Врач. Какой же, по-вашему, сейчас год?
Дух. 1902.
Врач. С тех пор прошло уже 17 лет. Вы так и не можете понять, что утратили ваше бренное тело? Смерти, как таковой, нет, а есть некий переход, при котором человек только сбрасывает свое бренное тело. Вы вообще когда-нибудь всерьез занимались вопросами жизни и смерти?
Дух. Я никогда ничем таким не занимался. Я всегда только верил. Меня зовут Ральф, но свою фамилию я забыл. Мой отец умер?
Врач. Не более, чем вы.
Дух. Конечно, я же не умер. Я хотел бы умереть! Пожалуйста, уведите меня отсюда и сделайте так, чтобы я был мертв, но на самом деле мертв. (Миссис Р. часто просила, чтобы ее убили.) О, они возвращаются! Но я не хочу сознаваться! Если я сознаюсь, меня посадят в тюрьму, а мне и так несладко.
Врач. В том, что вы находитесь во тьме, виновато только ваше невежество. Сознайтесь во всем, и мы сможем вам помочь.
Дух. Я не могу сознаться. Я уже однажды пытался это сделать, но это оказалось невозможным. Мое прошлое постоянно стоит у меня перед глазами.
Врач. Судя по вашему рассказу, вы явно делали людей одержимыми и своими неоднократными попытками лишить себя жизни доводили людей до самоубийства. Вы никогда не чувствовали себя в довольно странном положении?
Дух. Я даже и не пытался уяснить свое положение. (Взволнованно.) О Алиса (дух), нет, нет, мне страшно! Нет, Алиса, не перекладывай вину на меня!
Врач. Если вы только скажите нам, что вас мучает, мы сможем вам помочь.
Дух. Мы с ней договорились вместе уйти из жизни, но почему-то не умерли. Алиса, почему ты так настаивала на том, чтобы я тебя убил?! Почему ты это сделала? Сначала я застрелил тебя, потом себя; но я так и не умер. О Алиса, Алиса!
Врач. Она лучше осознает свое положение, чем вы.

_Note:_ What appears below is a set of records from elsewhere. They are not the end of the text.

(** [re.sub(pattern, "", text)] for the pattern of [clean_body], as one pass
    over the text.  [skip] counts the characters of the matched keyword that
    are still to be consumed (a keyword may hold any character, a line feed
    too); [dot] tells that the scan is inside the [.*] of a match, which
    consumes everything up to the next line feed and leaves the line feed.
    Outside a match, a search starts at the current character:
    - no alternative matches: the character is copied;
    - the first matching keyword is not empty: it is consumed, then [.*];
    - the first matching keyword is the empty one and the character is not a
      line feed: [.*] consumes the rest of the line;
    - the empty keyword at a line feed gives an empty match, after which the
      engine looks at the same position for a match that is not empty, and
      copies the line feed when there is none. *)
Fixpoint re_sub_scan (ks : list str) (skip : nat) (dot : bool) (s : str) : str :=
  match s with
  | [] => []
  | c :: s' =>
      match skip with
      | S n => re_sub_scan ks n true s'
      | O =>
          if dot && negb (is_nl c) then re_sub_scan ks 0 true s'
          else
            match first_alt ks s with
            | None => c :: re_sub_scan ks 0 false s'
            | Some (_ :: k') => re_sub_scan ks (length k') true s'
            | Some [] =>
                if negb (is_nl c) then re_sub_scan ks 0 true s'
                else
                  match first_alt (filter nonempty ks) s with
                  | Some (_ :: k') => re_sub_scan ks (length k') true s'
                  | _ => c :: re_sub_scan ks 0 false s'
                  end
            end
      end
  end.

Definition clean_body (text : str) (keywords_to_remove : list str) : str :=
  strip (re_sub_scan keywords_to_remove 0 false text).

(** No line feed in the keyword. *)
Definition nl_free (k : str) : bool := forallb (fun c => negb (is_nl c)) k.

(** Some keyword matches at the start of [s]. *)
Definition any_alt (ks : list str) (s : str) : bool :=
  existsb (fun k => prefix_ci k s) ks.

(** The scan read line by line, as it goes when no keyword holds a line feed:
    a line is copied up to the first place where a keyword matches, and the
    rest of the line is dropped. *)
Fixpoint scan_lines (ks : list str) (dot : bool) (s : str) : str :=
  match s with
  | [] => []
  | c :: s' =>
      if is_nl c then c :: scan_lines ks false s'
      else if dot || any_alt ks s then scan_lines ks true s'
      else c :: scan_lines ks false s'
  end.

(** No keyword matches at a character of [s] that is no line feed. *)
Fixpoint no_hit (ks : list str) (s : str) : Prop :=
  match s with
  | [] => True
  | c :: s' => (is_nl c = true \/ any_alt ks s = false) /\ no_hit ks s'
  end.

Definition starts_nl (s : str) : Prop :=
  match s with [] => True | c :: _ => is_nl c = true end.

(** The flags of [re_sub_scan]: for every character of the text, whether the
    substitution keeps it.  The scan is the same, case by case. *)
Fixpoint re_sub_keep (ks : list str) (skip : nat) (dot : bool) (s : str)
  : list bool :=
  match s with
  | [] => []
  | c :: s' =>
      match skip with
      | S n => false :: re_sub_keep ks n true s'
      | O =>
          if dot && negb (is_nl c) then false :: re_sub_keep ks 0 true s'
          else
            match first_alt ks s with
            | None => true :: re_sub_keep ks 0 false s'
            | Some (_ :: k') => false :: re_sub_keep ks (length k') true s'
            | Some [] =>
                if negb (is_nl c) then false :: re_sub_keep ks 0 true s'
                else
                  match first_alt (filter nonempty ks) s with
                  | Some (_ :: k') =>
                      false :: re_sub_keep ks (length k') true s'
                  | _ => true :: re_sub_keep ks 0 false s'
                  end
            end
      end
  end.

Fixpoint select (flags : list bool) (s : str) : str :=
  match flags, s with
  | b :: flags', c :: s' => if b then c :: select flags' s' else select flags' s'
  | _, _ => []
  end.

(** The flags of [scan_lines]. *)
Fixpoint keep_lines (ks : list str) (dot : bool) (s : str) : list bool :=
  match s with
  | [] => []
  | c :: s' =>
      if is_nl c then true :: keep_lines ks false s'
      else if dot || any_alt ks s then false :: keep_lines ks true s'
      else true :: keep_lines ks false s'
  end.

(** The substitution removes the character at position [j] of the text. *)
Definition removed (ks : list str) (text : str) (j : nat) : Prop :=
  nth j (re_sub_keep ks 0 false text) true = false.

(* ------------------------------------------------------------------ *)
(** ** Normalizer: dates (lines 85-92) *)

Record date := mkDate { year : Z; month : Z; day : Z }.

Record datetime := mkDateTime {
  dt_date : date; hour : Z; minute : Z; second : Z }.

Definition date_eqb (a b : date) : bool :=
  ((year a =? year b) && (month a =? month b) && (day a =? day b))%Z.

(** Order of [datetime.date]: by year, then month, then day. *)
Definition date_ltb (a b : date) : bool :=
  ((year a <? year b)
   || (year a =? year b)
      && ((month a <? month b) || (month a =? month b) && (day a <? day b)))%Z.

Definition date_leb (a b : date) : bool := date_ltb a b || date_eqb a b.

Definition is_leap (y : Z) : bool :=
  ((y mod 4 =? 0) && (negb (y mod 100 =? 0) || (y mod 400 =? 0)))%Z.

Definition days_in_month (y m : Z) : Z :=
  match m with
  | 2 => if is_leap y then 29 else 28
  | 4 | 6 | 9 | 11 => 30
  | _ => 31
  end%Z.

Definition days_before_month (y m : Z) : Z :=
  (match m with
   | 1 => 0 | 2 => 31 | 3 => 59 | 4 => 90 | 5 => 120 | 6 => 151 | 7 => 181
   | 8 => 212 | 9 => 243 | 10 => 273 | 11 => 304 | _ => 334
   end + (if (2 <? m) && is_leap y then 1 else 0))%Z.

Definition days_before_year (y : Z) : Z :=
  ((y - 1) * 365 + (y - 1) / 4 - (y - 1) / 100 + (y - 1) / 400)%Z.

(** [date.toordinal()]: 1 is the first of January of year 1. *)
Definition toordinal (d : date) : Z :=
  (days_before_year (year d) + days_before_month (year d) (month d) + day d)%Z.

(** [date.weekday()]: 0 is Monday. *)
Definition weekday (d : date) : Z := ((toordinal d + 6) mod 7)%Z.

Definition WEEKDAYS : list str :=
  [lit "Monday"; lit "Tuesday"; lit "Wednesday"; lit "Thursday"; lit "Friday";
   lit "Saturday"; lit "Sunday"].

(** [dt.day_name()] *)
Definition day_name (d : date) : str :=
  nth (Z.to_nat (weekday d)) WEEKDAYS [].

Definition digit_char (n : Z) : ascii := ascii_of_N (Z.to_N (48 + n mod 10)).

Definition pad2 (n : Z) : str := [digit_char (n / 10); digit_char n].

Definition pad4 (n : Z) : str :=
  [digit_char (n / 1000); digit_char (n / 100); digit_char (n / 10); digit_char n].

(** [dt.to_period('M').astype(str)] *)
Definition month_label (d : date) : str :=
  pad4 (year d) ++ lit "-" ++ pad2 (month d).

(** Seconds from 1970-01-01 00:00:00; a [Timestamp] holds nanoseconds in 64
    bits, which bounds the seconds as below (years 1677 to 2262). *)
Definition epoch_seconds (t : datetime) : Z :=
  ((toordinal (dt_date t) - 719163) * 86400
   + hour t * 3600 + minute t * 60 + second t)%Z.

Definition in_timestamp_bounds (t : datetime) : bool :=
  ((-9223372036 <=? epoch_seconds t) && (epoch_seconds t <=? 9223372036))%Z.

(** *** Parsing with the format ["%d/%m/%Y %I:%M:%S %p"], [errors='coerce'] *)

Definition digit_val (c : ascii) : Z := (Z.of_N (code c) - 48)%Z.

(** A numeric field of one or two digits, taken as long as possible. *)
Definition field2 (s : str) : option (Z * str) :=
  match s with
  | a :: b :: s' =>
      if is_digit a then
        if is_digit b then Some (10 * digit_val a + digit_val b, s')%Z
        else Some (digit_val a, b :: s')
      else None
  | [a] => if is_digit a then Some (digit_val a, []) else None
  | [] => None
  end.

Definition in_range (lo hi : Z) (r : option (Z * str)) : option (Z * str) :=
  match r with
  | Some (v, s') => if ((lo <=? v) && (v <=? hi))%Z then r else None
  | None => None
  end.

(** [%d]: 1 to 31; a single digit may follow one space. *)
Definition field_d (s : str) : option (Z * str) :=
  match s with
  | " "%char :: c :: s' =>
      if is_digit c
      then match s' with
           | c' :: _ => if is_digit c' then None
                        else in_range 1 9 (Some (digit_val c, s'))
           | [] => in_range 1 9 (Some (digit_val c, s'))
           end
      else None
  | _ => in_range 1 31 (field2 s)
  end.

(** [%m] and [%I]: 1 to 12. *)
Definition field_12 (s : str) : option (Z * str) := in_range 1 12 (field2 s).

(** [%M] and [%S]: 0 to 59 (a second of 60 or 61 is read by the format but is
    no valid time, and the row is dropped all the same). *)
Definition field_59 (s : str) : option (Z * str) := in_range 0 59 (field2 s).

(** [%Y]: four digits. *)
Definition field_Y (s : str) : option (Z * str) :=
  match s with
  | a :: b :: c :: d :: s' =>
      if is_digit a && is_digit b && is_digit c && is_digit d
      then Some (1000 * digit_val a + 100 * digit_val b
                 + 10 * digit_val c + digit_val d, s')%Z
      else None
  | _ => None
  end.

(** [%p]: AM or PM in either case; [true] is PM. *)
Definition field_p (s : str) : option (bool * str) :=
  match s with
  | a :: m :: s' =>
      if Ascii.eqb (lower m) "m"%char then
        if Ascii.eqb (lower a) "a"%char then Some (false, s')
        else if Ascii.eqb (lower a) "p"%char then Some (true, s')
        else None
      else None
  | _ => None
  end.

Definition expect (c : ascii) (s : str) : option str :=
  match s with
  | c' :: s' => if Ascii.eqb c c' then Some s' else None
  | [] => None
  end.

(** White space of the format stands for one or more white-space characters. *)
Definition spaces1 (s : str) : option str :=
  match s with
  | c :: s' => if is_space c then Some (dropwhile is_space s') else None
  | [] => None
  end.

Definition hour24 (h12 : Z) (pm : bool) : Z :=
  (if pm then (if h12 =? 12 then 12 else h12 + 12)
   else (if h12 =? 12 then 0 else h12))%Z.

Definition obind {A B} (x : option A) (f : A -> option B) : option B :=
  match x with Some a => f a | None => None end.

Notation "' p <- x ;; k" := (obind x (fun p => k))
  (at level 61, p pattern, x at next level, right associativity).
Notation "v <- x ;; k" := (obind x (fun v => k))
  (at level 61, x at next level, right associativity).

(** [pd.to_datetime(text, format="%d/%m/%Y %I:%M:%S %p", errors='coerce')] on
    one cell; [None] is [NaT]. *)
Definition to_datetime (text : str) : option datetime :=
  '(d, s) <- field_d text ;;
  s <- expect "/" s ;;
  '(m, s) <- field_12 s ;;
  s <- expect "/" s ;;
  '(y, s) <- field_Y s ;;
  s <- spaces1 s ;;
  '(i, s) <- field_12 s ;;
  s <- expect ":" s ;;
  '(mi, s) <- field_59 s ;;
  s <- expect ":" s ;;
  '(se, s) <- field_59 s ;;
  s <- spaces1 s ;;
  '(pm, s) <- field_p s ;;
  match s with
  | [] =>
      let t := mkDateTime (mkDate y m d) (hour24 i pm) mi se in
      if ((1 <=? y) && (d <=? days_in_month y m))%Z && in_timestamp_bounds t
      then Some t else None
  | _ :: _ => None
  end.

(* ------------------------------------------------------------------ *)
(** ** Tables *)

(** A row of the file as [read_csv] gives it: the four required columns. *)
Record RawRow := mkRaw {
  raw_Subject : cell; raw_Sender : cell; raw_Date : cell; raw_Body : cell }.

(** A row of the normalized table [df]. *)
Record Row := mkRow {
  Subject : cell;
  Sender : cell;
  Date : datetime;
  Body : cell;
  DateOnly : date;
  Hour : Z;
  Weekday : str;
  Month : str }.

Definition table := list Row.

(** Lines 81-105 on one row: [dropna] on the required columns, the date parsed
    and rows with [NaT] dropped, the calendar columns derived, the body
    cleaned. *)
Definition normalize_row (r : RawRow) : option Row :=
  match raw_Subject r, raw_Sender r, raw_Date r, raw_Body r with
  | Some su, Some se, Some da, Some bo =>
      match to_datetime da with
      | Some t =>
          Some {| Subject := Some su;
                  Sender := Some se;
                  Date := t;
                  Body := Some (clean_body bo BODY_CLEANUP_KEYWORDS);
                  DateOnly := dt_date t;
                  Hour := hour t;
                  Weekday := day_name (dt_date t);
                  Month := month_label (dt_date t) |}
      | None => None
      end
  | _, _, _, _ => None
  end.

Fixpoint normalize (raw : list RawRow) : table :=
  match raw with
  | [] => []
  | r :: raw' =>
      match normalize_row r with
      | Some row => row :: normalize raw'
      | None => normalize raw'
      end
  end.

(* ------------------------------------------------------------------ *)
(** ** Filter engine (lines 112-139) *)

(** The part of the pattern language of [re] that is modelled: a sequence of
    literal characters and of [.]; a backslash before a character that is no
    ASCII letter or digit makes it literal. *)
Inductive atom := Lit (c : ascii) | AnyChar.

Definition regex := list atom.

(** The characters with a meaning of their own in a pattern. *)
Definition is_meta (c : ascii) : bool :=
  existsb (Ascii.eqb c)
    ["."; "^"; "$"; "*"; "+"; "?"; "{"; "}"; "["; "]"; "\"; "|"; "("; ")"]%char.

(** [re.compile(pat, re.IGNORECASE)].  [None] stands for a pattern outside the
    modelled part: Python raises [re.error] on it (["("], ["c++"], a trailing
    backslash) or builds an operator that is not modelled here. *)
Fixpoint re_compile (pat : str) : option regex :=
  match pat with
  | [] => Some []
  | c :: pat' =>
      if Ascii.eqb c "\"%char then
        match pat' with
        | e :: pat'' =>
            if is_alnum_ascii e then None
            else option_map (cons (Lit e)) (re_compile pat'')
        | [] => None
        end
      else if Ascii.eqb c "."%char then option_map (cons AnyChar) (re_compile pat')
      else if is_meta c then None
      else option_map (cons (Lit c)) (re_compile pat')
  end.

Дух. Она говорит: «Ральф, мы поступили очень глупо!» Я все вам расскажу, хотя и знаю, что меня арестуют, когда я все расскажу. Алиса и я были помолвлены и собирались пожениться, но ее родители были против этого, потому что как жених я им не подходил. Но мы всей душой любили друг друга и решили, что я сначала убью ее, а потом себя. Так я и сделал; но я не умер. А так как Алиса тоже здесь, похоже, что я и ее не смог убить. С тех пор как я тогда попытался это сделать, она приходит ко мне и осыпает меня упреками. А тогда – мы были с Алисой одни – она непрестанно повторяла: «Убей меня! Скорее, скорее! Стреляй же! Стреляй!» Я замешкался, ведь я ее любил, но она продолжала настаивать: «Давай! Скорее! Сделай это!» Я все еще не решался; но Алиса сказала: «Да стреляй же скорее!» Но я не мог выстрелить. Тогда она сказала, что вернуться домой она не может, и пожениться мы тоже не можем; почему же нам не умереть вместе? Но она не хотела сама стреляться, а я просто не мог ее застрелить. Но она все продолжала настаивать на том, чтобы я ее убил, так что в конце концов я, зажмурившись, нажал на спуск; и, прежде чем она упала, выстрелил в себя. Но затем, увидев ее лежащей на земле и поднявшись, я подумал только об одном – убежать. С тех пор я все бегу и бегу, не переставая, хочу все забыть и не могу. Алиса иногда приходит ко мне, но я каждый раз говорю ей: «Нет, я не виноват в твоей смерти, уходи!» Я все бежал и бежал, чтобы уйти от полиции, да и от всех других.